======== Data for processing
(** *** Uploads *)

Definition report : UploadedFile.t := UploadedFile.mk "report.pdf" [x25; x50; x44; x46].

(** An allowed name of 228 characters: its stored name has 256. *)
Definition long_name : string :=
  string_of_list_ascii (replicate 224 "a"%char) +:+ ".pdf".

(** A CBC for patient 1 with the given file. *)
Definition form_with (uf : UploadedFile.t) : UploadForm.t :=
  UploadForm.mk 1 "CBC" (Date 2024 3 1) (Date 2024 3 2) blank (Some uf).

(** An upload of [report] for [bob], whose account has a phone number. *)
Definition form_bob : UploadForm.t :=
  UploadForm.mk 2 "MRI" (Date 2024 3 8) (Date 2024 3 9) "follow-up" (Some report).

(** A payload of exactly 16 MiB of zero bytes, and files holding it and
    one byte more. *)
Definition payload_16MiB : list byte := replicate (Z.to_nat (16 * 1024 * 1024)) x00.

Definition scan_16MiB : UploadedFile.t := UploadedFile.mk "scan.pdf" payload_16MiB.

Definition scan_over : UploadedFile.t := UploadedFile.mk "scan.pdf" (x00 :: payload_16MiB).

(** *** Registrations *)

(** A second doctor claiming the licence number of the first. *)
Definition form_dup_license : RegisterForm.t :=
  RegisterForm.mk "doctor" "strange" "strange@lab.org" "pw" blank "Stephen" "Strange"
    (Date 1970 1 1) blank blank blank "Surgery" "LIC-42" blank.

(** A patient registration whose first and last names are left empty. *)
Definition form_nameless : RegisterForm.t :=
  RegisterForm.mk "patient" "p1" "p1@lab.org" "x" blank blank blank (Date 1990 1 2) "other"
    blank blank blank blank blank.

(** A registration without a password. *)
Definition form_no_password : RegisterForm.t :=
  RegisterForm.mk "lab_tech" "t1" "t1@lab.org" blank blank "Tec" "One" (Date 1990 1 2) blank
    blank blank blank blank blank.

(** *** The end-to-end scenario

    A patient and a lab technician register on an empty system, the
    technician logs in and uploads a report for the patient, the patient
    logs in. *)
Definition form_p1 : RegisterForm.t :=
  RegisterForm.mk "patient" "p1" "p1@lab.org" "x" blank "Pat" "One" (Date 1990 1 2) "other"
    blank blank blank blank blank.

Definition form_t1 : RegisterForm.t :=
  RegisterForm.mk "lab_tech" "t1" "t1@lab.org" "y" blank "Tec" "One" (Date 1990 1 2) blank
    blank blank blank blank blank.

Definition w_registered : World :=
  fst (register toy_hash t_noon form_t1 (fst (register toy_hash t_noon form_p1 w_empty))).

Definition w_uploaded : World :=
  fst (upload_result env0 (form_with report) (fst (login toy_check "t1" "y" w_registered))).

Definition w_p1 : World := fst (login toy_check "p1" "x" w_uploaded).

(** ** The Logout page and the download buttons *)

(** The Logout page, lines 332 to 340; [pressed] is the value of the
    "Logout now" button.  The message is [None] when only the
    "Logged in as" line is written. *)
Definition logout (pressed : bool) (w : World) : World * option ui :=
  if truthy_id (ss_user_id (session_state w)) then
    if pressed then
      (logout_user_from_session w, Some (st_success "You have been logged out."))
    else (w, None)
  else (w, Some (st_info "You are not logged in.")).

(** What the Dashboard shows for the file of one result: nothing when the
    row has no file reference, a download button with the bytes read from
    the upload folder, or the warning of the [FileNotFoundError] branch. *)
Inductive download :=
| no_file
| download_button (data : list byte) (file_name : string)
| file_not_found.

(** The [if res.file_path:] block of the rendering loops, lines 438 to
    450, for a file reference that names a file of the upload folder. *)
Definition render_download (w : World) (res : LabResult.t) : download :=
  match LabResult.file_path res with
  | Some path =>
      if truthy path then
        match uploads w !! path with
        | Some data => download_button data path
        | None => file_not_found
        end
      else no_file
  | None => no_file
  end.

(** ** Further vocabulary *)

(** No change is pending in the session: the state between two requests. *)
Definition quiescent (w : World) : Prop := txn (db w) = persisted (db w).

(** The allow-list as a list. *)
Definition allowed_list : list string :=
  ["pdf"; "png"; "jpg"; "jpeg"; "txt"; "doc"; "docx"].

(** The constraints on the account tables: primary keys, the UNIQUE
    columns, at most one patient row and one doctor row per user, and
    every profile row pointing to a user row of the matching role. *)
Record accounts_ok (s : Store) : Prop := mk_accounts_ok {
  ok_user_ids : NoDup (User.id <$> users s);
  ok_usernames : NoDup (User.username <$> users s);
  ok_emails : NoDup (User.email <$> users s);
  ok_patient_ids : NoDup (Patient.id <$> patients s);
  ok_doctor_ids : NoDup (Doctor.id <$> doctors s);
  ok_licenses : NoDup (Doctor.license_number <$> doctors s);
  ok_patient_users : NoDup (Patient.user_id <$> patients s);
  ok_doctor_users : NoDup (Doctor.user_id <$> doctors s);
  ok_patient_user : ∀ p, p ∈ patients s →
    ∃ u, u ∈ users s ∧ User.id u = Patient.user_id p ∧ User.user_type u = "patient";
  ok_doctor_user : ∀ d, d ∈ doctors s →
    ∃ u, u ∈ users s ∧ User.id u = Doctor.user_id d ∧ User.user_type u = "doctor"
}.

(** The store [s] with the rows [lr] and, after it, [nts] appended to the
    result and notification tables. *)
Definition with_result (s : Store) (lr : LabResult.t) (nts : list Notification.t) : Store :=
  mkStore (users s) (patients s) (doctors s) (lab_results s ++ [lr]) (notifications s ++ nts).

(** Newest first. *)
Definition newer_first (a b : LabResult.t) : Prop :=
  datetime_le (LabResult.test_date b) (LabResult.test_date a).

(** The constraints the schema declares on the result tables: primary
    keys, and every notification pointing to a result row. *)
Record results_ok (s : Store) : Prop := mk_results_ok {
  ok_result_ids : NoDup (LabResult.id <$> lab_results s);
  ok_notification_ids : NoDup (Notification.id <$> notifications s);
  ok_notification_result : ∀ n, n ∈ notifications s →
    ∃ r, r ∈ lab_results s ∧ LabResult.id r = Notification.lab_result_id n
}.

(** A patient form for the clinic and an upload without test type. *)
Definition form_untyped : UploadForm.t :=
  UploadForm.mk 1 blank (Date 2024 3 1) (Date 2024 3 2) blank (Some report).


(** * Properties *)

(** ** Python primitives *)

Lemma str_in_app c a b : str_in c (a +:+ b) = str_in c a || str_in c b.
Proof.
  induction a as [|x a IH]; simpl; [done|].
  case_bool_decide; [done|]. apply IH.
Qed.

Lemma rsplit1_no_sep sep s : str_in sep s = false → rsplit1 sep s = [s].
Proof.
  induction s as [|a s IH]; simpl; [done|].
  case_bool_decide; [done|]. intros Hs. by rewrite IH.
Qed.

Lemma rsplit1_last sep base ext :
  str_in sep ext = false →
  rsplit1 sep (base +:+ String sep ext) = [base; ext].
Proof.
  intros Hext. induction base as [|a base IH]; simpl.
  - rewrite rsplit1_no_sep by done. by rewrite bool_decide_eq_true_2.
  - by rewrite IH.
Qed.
================
Your task: Start with the line above that contains "if truthy path then" and stop after the line that contains "ok_usernames : NoDup". Output those lines exactly, and only those.

Response area:
      if truthy path then
        match uploads w !! path with
        | Some data => download_button data path
        | None => file_not_found
        end
      else no_file
  | None => no_file
  end.

(** ** Further vocabulary *)

(** No change is pending in the session: the state between two requests. *)
Definition quiescent (w : World) : Prop := txn (db w) = persisted (db w).

(** The allow-list as a list. *)
Definition allowed_list : list string :=
  ["pdf"; "png"; "jpg"; "jpeg"; "txt"; "doc"; "docx"].

(** The constraints on the account tables: primary keys, the UNIQUE
    columns, at most one patient row and one doctor row per user, and
    every profile row pointing to a user row of the matching role. *)
Record accounts_ok (s : Store) : Prop := mk_accounts_ok {
  ok_user_ids : NoDup (User.id <$> users s);
  ok_usernames : NoDup (User.username <$> users s);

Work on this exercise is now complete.